Tshering Dorji, an entrepreneur, said films have several advantages. “Firstly, if we permit films to be made in Bhutan, we earn revenue directly. Secondly, the country is marketed and thirdly Bhutanese get the opportunity to learn. But let’s focus on the first two as we are talking about tourism,” he said. 
According to Tshering, more than 108 cast and crew came together – from Bhutan, Australia, Germany, India, Canada and the US – to work with Jambyang Khentse Rimpoche for the movie “Travelers and Magicians.” “Imagine its economic impact as the crew needs to eat and drink. Similarly, think about international film makers coming here. They won’t be spending just three or four days like the tourists we are currently worried about. They will be here for months. Do the maths and calculate the benefits,” he said. 

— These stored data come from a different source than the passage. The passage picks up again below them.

(* ===== verification/Natpmp.v ===== *)
(** * NAT-PMP ([src/internal/traversal/natpmp/natpmp.go], [client.go])

    The RFC 6886 codec and the client over the transaction loop of Gateway.v.
    NAT-PMP has no nonce: a mapping is owned through its exact internal port and
    its lease. *)

From Stdlib Require Import ZArith Lia Strings.Byte.
From stdpp Require Import base tactics list sets strings option.
From S2P Require Import Prelude Gateway.

Open Scope Z_scope.

Definition Version : Z := 0.
Definition OpPublicAddress : Z := 0.
Definition ResponseOpBase : Z := 128.
Definition ResponseSize : nat := 16.
Definition PublicResponseSize : nat := 12.
Definition ResultSuccess : Z := 0.
Definition Second : Z := 1000000000.

Inductive NatpmpError : Type :=
  | ErrTruncated | ErrWrongVersion | ErrWrongOpcode | ErrInternalPort | ErrBadPublicAddress | ETrailing | EMapProtocol
  | ErrUnsupportedVersion | ErrNotAuthorized | ErrNetworkFailure | ErrOutOfResources | ErrUnsupportedOpcode
  | EFailure (code : Z) | ErrUnownedMapping.

Definition resultErrors (code : Z) : option NatpmpError :=
  match code with
  | 1 => Some ErrUnsupportedVersion
  | 2 => Some ErrNotAuthorized
  | 3 => Some ErrNetworkFailure
  | 4 => Some ErrOutOfResources
  | 5 => Some ErrUnsupportedOpcode
  | _ => None
  end.

(** [Protocol] is a byte: 1 is UDP, 2 is TCP. *)
Definition ProtocolUDP : Z := 1.
Definition ProtocolTCP : Z := 2.

Definition Protocol_Valid (p : Z) : bool := (p =? ProtocolUDP) || (p =? ProtocolTCP).

Definition opcode (p : Z) : Z :=
  if p =? ProtocolUDP then 1 else if p =? ProtocolTCP then 2 else 0.

Record MapRequest : Type := mkMapRequest {
  mr_Protocol : Z;
  mr_InternalPort : Z;
  mr_RequestedExternalPort : Z;
  mr_Lifetime : Z
}.

Record MapResult : Type := mkMapResult {
  res_Protocol : Z;
  res_InternalPort : Z;
  res_AssignedExternalPort : Z;
  res_Lifetime : Z;
  res_Epoch : Z;
  res_ServerRebooted : bool
}.

(** ** Codec *)

Definition byte_at (b : bytes) (i : nat) : Z := be_get (slice b i (S i)).

(** [uint32(req.Lifetime/time.Second)] keeps the low 32 bits, which [be_put 4] writes. *)
Definition buildMapRequest (req : MapRequest) : result NatpmpError bytes :=
  fail_if negb (Protocol_Valid (mr_Protocol req)) with EMapProtocol ;;
  Ok ([u8 Version; u8 (opcode (mr_Protocol req)); Byte.x00; Byte.x00]
      ++ be_put 2 (mr_InternalPort req) ++ be_put 2 (mr_RequestedExternalPort req)
      ++ be_put 4 (Z.quot (mr_Lifetime req) Second)).

Record mapResponse : Type := mkMapResponse {
  rs_ResultCode : Z;
  rs_Epoch : Z;
  rs_InternalPort : Z;
  rs_AssignedExternalPort : Z;
  rs_LifetimeSeconds : Z
}.

Definition parseMapResponse (packet : bytes) (wantOpcode wantInternalPort : Z) : result NatpmpError mapResponse :=
  fail_if bool_decide (length packet < ResponseSize)%nat with ErrTruncated ;;
  fail_if negb (byte_at packet 0 =? Version) with ErrWrongVersion ;;
  fail_if negb (byte_at packet 1 =? (wantOpcode + ResponseOpBase) mod 256) with ErrWrongOpcode ;;
  let response := mkMapResponse (be_get (slice packet 2 4)) (be_get (slice packet 4 8)) (be_get (slice packet 8 10))
    (be_get (slice packet 10 12)) (be_get (slice packet 12 16)) in
  fail_if negb (bool_decide (length packet = ResponseSize)) with ETrailing ;;
  fail_if (rs_ResultCode response =? ResultSuccess) && negb (rs_InternalPort response =? wantInternalPort)
    with ErrInternalPort ;;
  Ok response.

Record publicResponse : Type := mkPublicResponse { pr_ResultCode : Z; pr_Epoch : Z; pr_Address : Addr }.

Definition parsePublicResponse (packet : bytes) : result NatpmpError publicResponse :=
  fail_if bool_decide (length packet < PublicResponseSize)%nat with ErrTruncated ;;
  fail_if negb (byte_at packet 0 =? Version) with ErrWrongVersion ;;
  fail_if negb (byte_at packet 1 =? (OpPublicAddress + ResponseOpBase) mod 256) with ErrWrongOpcode ;;
  fail_if negb (bool_decide (length packet = PublicResponseSize)) with ETrailing ;;
  match AddrFromSlice (slice packet 8 12) with
  | Some (Addr4 a) => Ok (mkPublicResponse (be_get (slice packet 2 4)) (be_get (slice packet 4 8)) (Addr4 a))
  | _ => Err ErrBadPublicAddress
  end.

(** ** Client *)

(** Every result code but success is definitive. *)
Definition result_failure (code : Z) : NatpmpError :=
  match resultErrors code with Some sentinel => sentinel | None => EFailure code end.

(** The body of the [awaitMap] loop on one datagram of the server. *)
Definition classifyMap (req : MapRequest) (c : EpochState) (packet : bytes)
    : outcome (result NatpmpError MapResult) * EpochState :=
  match parseMapResponse packet (opcode (mr_Protocol req)) (mr_InternalPort req) with
  | Err e => (Definitive (Err e), c)
  | Ok response =>
      if negb (rs_ResultCode response =? ResultSuccess) then (Definitive (Err (result_failure (rs_ResultCode response))), c)
      else
        let '(reboot, c') := observeEpoch c (rs_Epoch response) in
        (Definitive (Ok (mkMapResult (mr_Protocol req) (mr_InternalPort req) (rs_AssignedExternalPort response)
           (wrap_i64 (rs_LifetimeSeconds response * Second)) (rs_Epoch response) reboot)), c')
  end.

(** The body of the [awaitPublic] loop. *)
Definition classifyPublic (c : EpochState) (packet : bytes) : outcome (result NatpmpError (Addr * Z)) * EpochState :=
  match parsePublicResponse packet with
  | Err e => (Definitive (Err e), c)
  | Ok response =>
      if negb (pr_ResultCode response =? ResultSuccess) then (Definitive (Err (result_failure (pr_ResultCode response))), c)
      else (Definitive (Ok (pr_Address response, pr_Epoch response)), (observeEpoch c (pr_Epoch response)).2)
  end.

Record Client : Type := mkClient { c_server : AddrPort; c_MaxAttempts : nat; c_epoch : EpochState }.

Definition NewClient (server : AddrPort) (MaxAttempts EpochBaseline : Z) (EpochSeen : bool) : Client :=
  mkClient server (effective_attempts MaxAttempts) (mkEpoch EpochBaseline EpochSeen).

Definition call (A : Type) : Type := result (TransportError NatpmpError) A * EpochState * list bytes.

Definition run_attempts {A} (c : Client) (packet : result NatpmpError bytes)
    (classify : EpochState → bytes → outcome (result NatpmpError A) * EpochState) (net : net_env) : call A :=
  match packet with
  | Err e => (Err (ErrProto e), c_epoch c, [])
  | Ok p =>
      let '(r, st, sent) := attempts (c_server c) classify (c_MaxAttempts c) 1 net (c_epoch c) 0 in
      (r, st, repeat p sent)
  end.

Definition transaction (c : Client) (req : MapRequest) (net : net_env) : call MapResult :=
  run_attempts c (buildMapRequest req) (classifyMap req) net.

Definition PublicAddress (c : Client) (net : net_env) : call (Addr * Z) :=
  run_attempts c (Ok [u8 Version; u8 OpPublicAddress; Byte.x00; Byte.x00]) classifyPublic net.

Definition Map (c : Client) (req : MapRequest) (net : net_env) : call MapResult := transaction c req net.

Definition Renew (c : Client) (m : MapResult) (lifetime : Z) (net : net_env) : call MapResult :=
  if res_InternalPort m =? 0 then (Err (ErrProto ErrUnownedMapping), c_epoch c, [])
  else transaction c (mkMapRequest (res_Protocol m) (res_InternalPort m) (res_AssignedExternalPort m) lifetime) net.

Definition Delete (c : Client) (m : MapResult) (net : net_env) : call MapResult :=
  if res_InternalPort m =? 0 then (Err (ErrProto ErrUnownedMapping), c_epoch c, [])
  else transaction c (mkMapRequest (res_Protocol m) (res_InternalPort m) 0 0) net.

(** ** Lemmas *)

Lemma natpmp_retry_pure (req : MapRequest) : retry_pure (classifyMap req).
Proof.
  intros c d c' H. unfold classifyMap in H. destruct (parseMapResponse _ _ _); [|discriminate].
  destruct (negb _); discriminate.
Qed.

Lemma natpmp_seconds_in_range (v : Z) : in_u32 v → in_i64 (v * Second).
Proof. unfold in_u32, in_i64, Second. lia. Qed.

(** The datagrams that confirm a lease, and the lease they stand for. *)
Definition lease_proof (req : MapRequest) (d : bytes) : Prop :=
  length d = 16%nat ∧ byte_at d 0 = 0 ∧ byte_at d 1 = opcode (mr_Protocol req) + 128
  ∧ be_get (slice d 2 4) = 0 ∧ be_get (slice d 8 10) = mr_InternalPort req.

Definition granted (req : MapRequest) (c : EpochState) (d : bytes) : MapResult :=
  let epoch := be_get (slice d 4 8) in
  mkMapResult (mr_Protocol req) (mr_InternalPort req) (be_get (slice d 10 12)) (be_get (slice d 12 16) * Second) epoch
    (bool_decide (sawEpoch c = true ∧ epoch < lastEpoch c - 2)).

Lemma opcode_range (p : Z) : 0 ≤ opcode p ≤ 2.
Proof. unfold opcode. go_cases; lia. Qed.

Moreover, he said that people visit places where films have been made. “Most Bhutanese must have watched “Brave Heart”, the Oscar winning movie. Shot in Stirling, Scotland, the movie is iconic for generating more than $47 million dollars for the medieval city,” he said. 
The film industry begins by raising awareness of places, captivating the attention of the viewer and encouraging the individual to visit a destination. A study has shown that “after family and friends and the Internet, movies are the second most influence able factor when choosing to travel to a particular country.”  A representation of a movie on the screen can emphasize the image of a destination in the mind of the consumer and at the same time promote and improve this image making a destination become a potential one, he explained. 

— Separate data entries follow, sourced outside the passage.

(** ** Commands: every operation that changes the store, and its execution *)

Inductive cmd : Type :=
  | CAdvanceSession (epoch : Z) (session : string)
  | CReceive (now epoch : Z) (session op msg mtype hash kind : string)
  | CReceivePayload (now epoch : Z) (session op msg mtype : string) (payload : bytes) (kind : string)
  | CCompleteRecovered (epoch : Z) (session op : string)
  | CIntent (epoch : Z) (session op : string)
  | CApplying (epoch : Z) (session op : string)
  | CRecover (now epoch : Z) (session : string)
  | CComplete (epoch : Z) (session op : string) (res : bytes)
  | CNack (epoch : Z) (session op reason : string)
  | CNackResult (epoch : Z) (session op reason : string) (res : bytes)
  | CQueueNacked (epoch : Z) (session op : string)
  | CQueue (epoch : Z) (session op : string) (res : bytes)
  | CQueueIndependent (op : string) (res : bytes)
  | CClaim (epoch : Z) (session op : string)
  | CSent (epoch : Z) (session op : string)
  | CAck (epoch : Z) (session op : string)
  | CReceipt (epoch : Z) (session op : string)
  | CRequeue (epoch : Z) (session : string)
  | CPutIntent (now : Z) (i : ForwardDeleteIntent)
  | CPutIntents (now : Z) (l : list ForwardDeleteIntent)
  | CCompleteIntent (forward op : string)
  | CGCTombstone (forward : string)
  | CSavePin (pin : ControllerPin).

Definition drop_result {A} (m : tx B A) : tx B unit := let! _ := m in tx_ret tt.

Definition body (c : cmd) : tx B unit :=
  match c with
  | CAdvanceSession e ss => AdvanceSession e ss
  | CReceive now e ss op msg mt h k => drop_result (ReceiveCommand now e ss op msg mt h k)
  | CReceivePayload now e ss op msg mt p k => drop_result (ReceiveCommandWithPayloadStatus now e ss op msg mt p k)
  | CCompleteRecovered e ss op => CompleteRecoveredDeletion e ss op
  | CIntent e ss op => PersistOperationIntent e ss op
  | CApplying e ss op => MarkOperationApplying e ss op
  | CRecover now e ss => RecoverApplyingOperations now e ss
  | CComplete e ss op r => CompleteOperation e ss op r
  | CNack e ss op rs => NackOperation e ss op rs
  | CNackResult e ss op rs r => NackOperationWithResult e ss op rs r
  | CQueueNacked e ss op => QueueNackedResult e ss op
  | CQueue e ss op r => QueueResult e ss op r
  | CQueueIndependent op r => QueueResultSessionIndependent op r
  | CClaim e ss op => ClaimOutbox e ss op
  | CSent e ss op => MarkOutboxSent e ss op
  | CAck e ss op => AcceptSemanticACK e ss op
  | CReceipt e ss op => AcceptReceipt e ss op
  | CRequeue e ss => drop_result (RequeueOutboxForSession e ss)
  | CPutIntent now i => drop_result (PutForwardDeleteIntent now i)
  | CPutIntents now l => PutForwardDeleteIntents now l
  | CCompleteIntent f op => CompleteForwardDeleteIntent f op
  | CGCTombstone f => GCForwardTombstone f
  | CSavePin p => SaveControllerPin p
  end.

A graduate from Bangalore University, India, said films make a difference. “The famous Hindhi movie, Sholay, which immortalized Gabbar Singh was shot in a village called Ramanagaram, which is about 25 kms from Bangalore. I went to the place just because Sholay was shot there and I saw that the village is being preserved and hundreds of people come there,” he said. 
Meanwhile, filmmakers are also concerned about a “rumour” they heard. “We heard that the Royal Civil Service Commission’s (RCSC) restructuring exercise wants to do away or club the National Film Commission (NFC) with Bhutan InfoComm and Media Authority (BICMA). Since inception, NFC has helped the film industry; we hope it is not true,” a film maker said. 

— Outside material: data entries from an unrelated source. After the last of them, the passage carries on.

Lemma run_keeps_fence (cs : list cmd) s (f D : string) :
  Forall cmd_clean cs → inv s → fenced_by s f D → fenced_by (run cs s) f D ∨ ReceiptExists (run cs s) D = true.
Proof.
  intros Hc. revert s. induction cs as [|c cs IH]; intros s Hi Hf; [by left|].
  apply list.Forall_cons in Hc as [Hc1 Hc2]. change (run (c :: cs) s) with (run cs (exec c s).2).
  assert (Hi' : inv (exec c s).2) by (apply (exec_respects good); [by apply good_body|done]).
  assert (fenced_by (exec c s).2 f D ∨ ReceiptExists (exec c s).2 D = true) as [Hf'|Hr].
  { unfold exec, Update. destruct (body c s) as [[u s']|] eqn:E; [by eapply body_keeps_fence|by left]. }
  - by apply IH.
  - right. by apply receipt_permanent.
Qed.

(** A fence write leaves the forward fenced, by the link's deletion or an older one. *)
Lemma put_fence_fenced (now : Z) (l : ForwardDeletionLink) s u s' :
  link_text l = true → put_fence now l s = Ok (u, s') →
  ∃ D, fenced_by s' (fl_ForwardID l) D ∧ (fenced_by s (fl_ForwardID l) D ∨ D = fl_DeletionOperationID l).
Proof.
  intros Ht H. unfold put_fence in H. set (i := mkIntent _ _ _ _) in H.
  assert (Hold : ∀ D, fenced_by s (fl_ForwardID l) D → s' = s →
    ∃ D, fenced_by s' (fl_ForwardID l) D ∧ (fenced_by s (fl_ForwardID l) D ∨ D = fl_DeletionOperationID l)).
  { intros D HD ->. exists D. auto. }
  destruct (putForwardDeleteIntentTx i s) as [[r s1]|e] eqn:E.
  - injection H as _ <-. pose proof E as Ew. unfold putForwardDeleteIntentTx in E. tx_walk E.
    + match goal with Hx : Some ?j = bget (s_intents s) _ ≫= _ ∧ _ |- _ => eapply (Hold (fi_DeletionOperationID j)); [left; exists j|]; by destruct Hx end.
    + match goal with E1 : bget (s_tombstones s) _ = Some ?v, E2 : unmarshal ?v = Some ?t |- _ =>
        eapply (Hold (ft_DeletionOperationID t)); [right; exists t; cbn in E1; by rewrite E1|done] end.
    + apply tx_bind_Ok in E as (u1 & s2 & Hp & E). apply put_Ok in Hp as (b' & Hb & ->). apply tx_ret_Ok in E as [_ ->].
      exists (fl_DeletionOperationID l). split; [|by right]. left. exists i. cbn in Hb |- *.
      rewrite (bget_bput_eq _ _ _ _ Hb). cbn. split; [|done]. by apply unmarshal_marshal.
  - destruct e; try discriminate. injection H as _ <-. unfold putForwardDeleteIntentTx in E.
    destruct (negb _); [discriminate|]. unfold tx_bind in E.
    destruct (loadForwardDeleteIntentTx _ s) as [[[j|] s1]|e] eqn:El.
    + apply loadIntent_Ok in El as (-> & Hj & _). eapply (Hold (fi_DeletionOperationID j)); [|done]. left. by exists j.
    + apply loadIntent_Ok in El as (-> & _ & _). unfold get in E. cbn [at_bucket] in E.
      destruct (bget (s_tombstones s) _) as [v|] eqn:Et; [|destruct (put _ _ _ s) as [[? ?]|?] eqn:Ep; [discriminate|]].
      * destruct (unmarshal v) as [t|] eqn:Eu; [|discriminate]. eapply (Hold (ft_DeletionOperationID t)); [|done].
        right. exists t. cbn in Et. by rewrite Et.
      * unfold put in Ep. destruct (bput _ _ _); congruence.
    + exfalso. unfold loadForwardDeleteIntentTx, tx_bind, get in El. injection E as ->.
      destruct (bget _ _); [|discriminate]. destruct (unmarshal _); [|discriminate].
      destruct (negb _); [discriminate|]. destruct (negb _); discriminate.
Qed.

The formation of the National Film Commission (NFC) facilitated the nomination of “Lunana, A Yak in the Classroom” to be nominated for the Oscars. “As everyone knows, it is a milestone for Bhutan. In more ways than one the NFC has facilitated the growth of the Bhutanese film industry. It has its own mandate and of all, it has made the work of film makers easier, compared to how it was when BICMA was the sole agency involved. As mentioned above there are words that the restructuring may lead to the closure of the NFC. It will be square one. It may not be true, for we believe that the review team comprises people who understand the different facets of “National Interest,” he said.